= Anthony Earnshaw =

English artist (1924–2001)

Anthony Earnshaw (9 October 1924 - 17 August 2001) was an English anarchist, artist, author and illustrator.

==Biography==
Earnshaw was born in Ilkley, West Yorkshire. His father, a watchmaker and jeweller, died before he was born. His mother ran the family shop until it went bankrupt in 1930, when they moved first to Redcar and then to Leeds. Earnshaw attended Harehills School in Leeds until the age of 14.

He worked as an engineering fitter, and later as a lathe turner and a crane driver, while educating himself at Leeds City Library. At 20 he became interested in Surrealism and, with his lifelong friend Eric Thacker, devised surreal activities such as boarding and alighting from trains at random. In the early 1960s he met several other like-minded people, including Patrick Hughes, Ian Breakwell and Glen Baxter. Hughes persuaded Earnshaw to hold a retrospective at the Leeds Institute in 1966, which was followed by an exhibition in Exeter, The Enchanted Domain, to which he was invited by John Lyle.

He began teaching part-time, first at the Harrogate School of Art, then at Bradford Art School, before leaving engineering altogether in 1972 to take up a fellowship at Leeds Polytechnic. He left teaching in 1985 to concentrate on art.

In 1968 Earnshaw collaborated with Thacker on an illustrated novel, Musrum, which was not commercially successful, but has become a cult classic. The book is a fantasy, peppered with aphorisms ("Sudden prayers make God jump"), and tells the story of the title character's kingdom and of his battle with the nefarious Weedking. It was followed in 1971 by a sequel, Wintersol, about the secret criminal nature of Father Christmas. Both books were praised for their elegant writing, wit and wordplay, and especially for their sheer invention.

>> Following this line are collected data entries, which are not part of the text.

(** * ReadyOrNot: the audit pipeline (agents, orchestrator, scoring)

    A shallow embedding of the TypeScript sources

      - agents/scoringAgent.ts       ([runScoringAgent])
      - agents/securityAgent.ts      ([runSecurityAgent])
      - agents/dependencyAgent.ts    ([runDependencyAgent])
      - agents/complianceAgent.ts    ([runComplianceAgent])
      - agents/aiRiskAgent.ts        ([runAiRiskAgent])
      - agents/architectureAgent.ts  ([runArchitectureAgent])
      - orchestrator/agentOrchestrator.ts ([runAudit])

    JavaScript strings are sequences of UTF-16 code units and are modelled
    as [list N]; JavaScript numbers that count things (line numbers, array
    lengths, the score) stay far below 2^53 and are modelled by [nat] and
    [Z].  What the sources obtain from the platform (the regular-expression
    engine, the TypeScript parser, [JSON.parse], the clock, the room on the
    call stack for the recursive visitors) is the interface [Host]. *)

From Stdlib Require Import ZArith String Ascii Floats.
From stdpp Require Import base tactics option list numbers sorting gmap pretty.

Local Open Scope Z_scope.
#[local] Set Warnings "-register-all".

(** ** JavaScript strings *)

Abbreviation jsstring := (list N).

(** A source literal, as code units. *)
Definition js (s : string) : jsstring :=
  (fun a : ascii => N_of_ascii a) <$> list_ascii_of_string s.

Definition newline : N := 10%N.

(** [s.substring(0, end)]: the end index is clamped to the length. *)
Definition substring0 (s : jsstring) (stop : nat) : jsstring := take stop s.

(** [s.split('\n')], scanning left to right; [cur] holds the code units of
    the piece being read, last one first. *)
Fixpoint split_from (cur : jsstring) (s : jsstring) : list jsstring :=
  match s with
  | [] => [rev cur]
  | c :: rest =>
      if N.eqb c newline then rev cur :: split_from [] rest
      else split_from (c :: cur) rest
  end.

Definition split_newline (s : jsstring) : list jsstring := split_from [] s.

(** [s.endsWith(suffix)] *)
Definition endsWith (s suffix : jsstring) : bool :=
  bool_decide (drop (length s - length suffix)%nat s = suffix).

(** ** The data model (types/vulnerability.ts) *)

(** Modelled from the spec: the declarations of types/vulnerability.ts, which
    is not among the sources.  Severity is the closed three-value enum of
    section 3; its values are the literals ['ERROR'], ['WARNING'] and ['INFO']
    that the agents write and [runScoringAgent] compares with.  The records
    have the fields of the object literals that the agents, the orchestrator
    and extension.ts build. *)
Inductive Severity := ERROR | WARNING | INFO.

#[global] Instance Severity_eq_dec : EqDecision Severity.
Proof. solve_decision. Defined.

Record Vulnerability := {
  id : jsstring;
  title : jsstring;
  severity : Severity;
  file : jsstring;
  line : nat;
  description : jsstring;
  recommendation : jsstring;
  agentSource : jsstring
}.

Record WorkspaceFile := {
  uri : jsstring;
  fsPath : jsstring;
  content : jsstring
}.

(** The two values ['GO'] and ['NO-GO'] of [decision]. *)
Inductive Verdict := GO | NO_GO.

Record ScoreDetails := {
  totalVulnerabilities : Z;
  errorCount : Z;
  warningCount : Z;
  infoCount : Z;
  finalScore : Z;
  decision : Verdict
}.

Record FinalAuditReport := {
  vulnerabilities : list Vulnerability;
  scoreDetails : ScoreDetails;
  timestamp : jsstring
}.

(** ** Scoring agent (agents/scoringAgent.ts) *)

(** The three counters of [runScoringAgent]. *)
Record Counters := { errors : Z; warnings : Z; infos : Z }.

(** One turn of the loop [for (const v of vulnerabilities)]. *)
Definition tally (c : Counters) (v : Vulnerability) : Counters :=
  if decide (severity v = ERROR)
  then {| errors := errors c + 1; warnings := warnings c; infos := infos c |}
  else if decide (severity v = WARNING)
  then {| errors := errors c; warnings := warnings c + 1; infos := infos c |}
  else {| errors := errors c; warnings := warnings c; infos := infos c + 1 |}.

Definition countSeverities (vs : list Vulnerability) : Counters :=
  foldl tally {| errors := 0; warnings := 0; infos := 0 |} vs.

(** [runScoringAgent]; [now] is the value of [new Date().toISOString()]. *)
Definition runScoringAgent (now : jsstring) (vs : list Vulnerability)
  : FinalAuditReport :=
  let c := countSeverities vs in
  let score := 100 in
  let score := score - errors c * 25 in
  let score := score - warnings c * 10 in
  let score := score - infos c * 2 in
  let score := Z.max 0 score in
  let verdict :=
    if (0 <? errors c) || (score <? 50) then NO_GO else GO in
  {| vulnerabilities := vs;
     scoreDetails :=
       {| totalVulnerabilities := Z.of_nat (length vs);
          errorCount := errors c;
          warningCount := warnings c;
          infoCount := infos c;
          finalScore := score;
          decision := verdict |};
     timestamp := now |}.

(** ** The specification's vocabulary for the score *)

Definition clamp (x lo hi : Z) : Z := Z.min hi (Z.max lo x).

(** Number of findings of one severity. *)
Definition countOf (s : Severity) (vs : list Vulnerability) : Z :=
  Z.of_nat (length (filter (fun v => severity v = s) vs)).

(** ** Completions and the agents' effects *)

(** What a [throw] carries; the agents never inspect it.  [RangeError] is
    what the engine throws when the call stack is exhausted. *)
Inductive JsError := SyntaxError | TypeError | RangeError | OtherError.

(** The outcome of evaluating an expression or a call: a value, or an
    exception on its way up. *)
Inductive Completion (A : Type) : Type :=
  | Normal (a : A)
  | Throw (e : JsError).
Arguments Normal {A} a.
Arguments Throw {A} e.

#[global] Instance Completion_ret : MRet Completion := fun A a => Normal a.
#[global] Instance Completion_bind : MBind Completion := fun A B k m =>
  match m with
  | Normal a => k a
  | Throw e => Throw e
  end.

(** Code inside an agent: it reads and extends the array [findings] of the
    enclosing call and completes normally or throws.  What was pushed before
    a [throw] stays in the array. *)
Definition Agent (A : Type) : Type :=
  list Vulnerability -> Completion A * list Vulnerability.

#[global] Instance Agent_ret : MRet Agent := fun A a findings =>
  (Normal a, findings).
#[global] Instance Agent_bind : MBind Agent := fun A B k m findings =>
  match m findings with
  | (Normal a, findings') => k a findings'
  | (Throw e, findings') => (Throw e, findings')
  end.

(** [findings.push(v)] *)
Definition push (v : Vulnerability) : Agent unit := fun findings =>
  (Normal tt, findings ++ [v]).

(** An expression evaluated inside an agent. *)
Definition eval_in {A} (c : Completion A) : Agent A := fun findings =>
  (c, findings).

(** [try { body } catch (e) { handler }] *)
Definition tryCatch {A} (body : Agent A) (handler : JsError -> Agent A)
  : Agent A := fun findings =>
  match body findings with
  | (Normal a, findings') => (Normal a, findings')
  | (Throw e, findings') => handler e findings'
  end.

(** [for (const x of xs) { body }]; a [continue] ends the body. *)
Fixpoint forOf {A} (xs : list A) (body : A -> Agent unit) : Agent unit :=
  match xs with
  | [] => mret tt
  | x :: rest => body x ≫= fun _ => forOf rest body
  end.

(** [const findings = []; ...; return findings;] *)
Definition returning_findings (body : Agent unit)
  : Completion (list Vulnerability) :=
  match body [] with
  | (Normal _, findings) => Normal findings
  | (Throw e, _) => Throw e
  end.

(** ** The platform *)

(** The regular expressions the agents build, by the name of the constant
    that holds them. *)
Inductive Pattern :=
  | secretRegex | debugRegex                (* securityAgent.ts *)
  | piiRegex | basicLoggingRule             (* complianceAgent.ts *)
  | promptInjectionRegex                    (* aiRiskAgent.ts *)
  | serverDbImports.                        (* architectureAgent.ts *)

(** A result of [RegExp.prototype.exec]: [match.index] and the captures,
    [match[0]] first. *)
Record RegExpMatch := { index : nat; captures : list jsstring }.

(** [match[i]] inside a template literal. *)
Definition capture (m : RegExpMatch) (i : nat) : jsstring :=
  default (js "undefined") (captures m !! i).

(** What the visitor of the security agent looks at in a [ts.Node]:
    - a call expression, with the text of its callee when
      [ts.isIdentifier(node.expression)];
    - a JSX attribute, with [node.name.getText(sourceFile)];
    - any other node;
    together with [node.getStart(sourceFile)] and the children in the order
    of [ts.forEachChild]. *)
Inductive SyntaxKind :=
  | CallExpression (callee : option jsstring)
  | JsxAttribute (name : jsstring)
  | OtherKind.

Inductive Node := mkNode (kind : SyntaxKind) (start : nat) (children : list Node).

(** A value produced by [JSON.parse], or [undefined]. *)
Inductive JsValue :=
  | JUndefined
  | JNull
  | JBoolean (b : bool)
  | JNumber (x : float)
  | JString (s : jsstring)
  | JArray (items : list JsValue)
  | JObject (props : list (jsstring * JsValue)).

(** The platform the agents run on.
    - [execAll p s]: the matches that the loop
      [p.lastIndex = 0; while ((match = p.exec(s)) !== null) ...] goes
      through, in order.  Every pattern of the sources consumes at least one
      code unit per match, so the loop ends after finitely many of them.
    - [createSourceFile path text]: [ts.createSourceFile(path, text,
      ts.ScriptTarget.Latest, true)].
    - [lineOfPosition sf pos]: the [line] of
      [sf.getLineAndCharacterOfPosition(pos)].
    - [JSON_parse]: [JSON.parse].
    - [isoNow]: [new Date().toISOString()].
    - [callStackSize]: how many calls of a visitor closure, nested in one
      another through [ts.forEachChild], the call stack of the engine holds
      at the place where the closure is first called; one more nested call
      throws [RangeError] (maximum call stack size exceeded). *)
Class Host := {
  execAll : Pattern -> jsstring -> list RegExpMatch;
  createSourceFile : jsstring -> jsstring -> Completion Node;
  lineOfPosition : Node -> nat -> nat;
  JSON_parse : jsstring -> Completion JsValue;
  isoNow : jsstring;
  callStackSize : nat
}.

(** ** Helpers shared by the agents *)

(** Case folding of the [i] flag on code units: without the [u] flag only
    the ASCII letters are identified with one another. *)
Definition asciiLower (c : N) : N :=
  if ((65 <=? c) && (c <=? 90))%N then (c + 32)%N else c.

(** [path.match(/\.(e1|e2|...)$/i)] is not [null]: the path ends in a dot
    and one of the extensions, letter case ignored. *)
Definition matchesExtension (exts : list jsstring) (path : jsstring) : bool :=
  existsb (fun e => endsWith (asciiLower <$> path) (js "." ++ e)) exts.

(** [file.content.substring(0, match.index).split('\n').length], the
    expression every agent uses to turn a match offset into a line number. *)
Definition lineOfOffset (text : jsstring) (offset : nat) : nat :=
  length (split_newline (substring0 text offset)).

(** The loop [p.lastIndex = 0; while ((match = p.exec(text)) !== null)
    { body }]. *)
Definition whileExec `{Host} (p : Pattern) (text : jsstring)
    (body : RegExpMatch -> Agent unit) : Agent unit :=
  forOf (execAll p text) body.

(** ** Security agent (agents/securityAgent.ts) *)

Definition evalFinding (path : jsstring) (ln : nat) : Vulnerability :=
  {| id := js "eval-usage";
     title := js "Unsafe eval() Execution";
     severity := ERROR;
     file := path;
     line := ln;
     description := js "Usage of eval() detected, which makes your application susceptible to remote code execution (RCE).";
     recommendation := js "Replace eval() with safe parsers like JSON.parse() or dedicated string formatters.";
     agentSource := js "SecurityAgent" |}.

Definition innerHtmlFinding (path : jsstring) (ln : nat) : Vulnerability :=
  {| id := js "dangerously-set-inner-html";
     title := js "XSS Vector: dangerouslySetInnerHTML";
     severity := ERROR;
     file := path;
     line := ln;
     description := js "Found dangerouslySetInnerHTML property natively rendering unfiltered raw HTML to the DOM.";
     recommendation := js "Refactor to standard React properties or securely sanitize input using DOMPurify before setting dangerously.";
     agentSource := js "SecurityAgent" |}.

Definition secretFinding (path : jsstring) (ln : nat) : Vulnerability :=
  {| id := js "env-isolation";
     title := js "Hardcoded Secret Key";
     severity := ERROR;
     file := path;
     line := ln;
     description := js "Potential production key, API token, or secret hardcoded directly into source file.";
     recommendation := js "Move credentials into .env.local ignored files and access them dynamically via process.env.";
     agentSource := js "SecurityAgent" |}.

Definition debugFinding (path : jsstring) (ln : nat) : Vulnerability :=
  {| id := js "debug-exposure";
     title := js "Data Leak (Debug Mode)";
     severity := WARNING;
     file := path;
     line := ln;
     description := js "Identified explicitly exposed debug endpoints or unsafe logging of sensitive tokens.";
     recommendation := js "Wipe all development debug toggles and internal test routes before pushing to production branches.";
     agentSource := js "SecurityAgent" |}.

(** [ts.isCallExpression(node) && ts.isIdentifier(node.expression) &&
    node.expression.text === 'eval'] *)
Definition isEvalCall (k : SyntaxKind) : bool :=
  match k with
  | CallExpression (Some t) => bool_decide (t = js "eval")
  | _ => false
  end.

(** [ts.isJsxAttribute(node) && node.name.getText(sourceFile) ===
    'dangerouslySetInnerHTML'] *)
Definition isInnerHtmlAttribute (k : SyntaxKind) : bool :=
  match k with
  | JsxAttribute n => bool_decide (n = js "dangerouslySetInnerHTML")
  | _ => false
  end.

Later publications included the surreal comic series Wokker in the Times Educational Supplement, about a wheeled bird, and books of aphorisms, the largest being Flick Knives and Forks in 1982. In the 1980s and 1990s Earnshaw began making art boxes, further exemplifying his loyalty to Surrealism.

Earnshaw died in 2001. He was survived by his second wife, Gail, and by two daughters from his first marriage.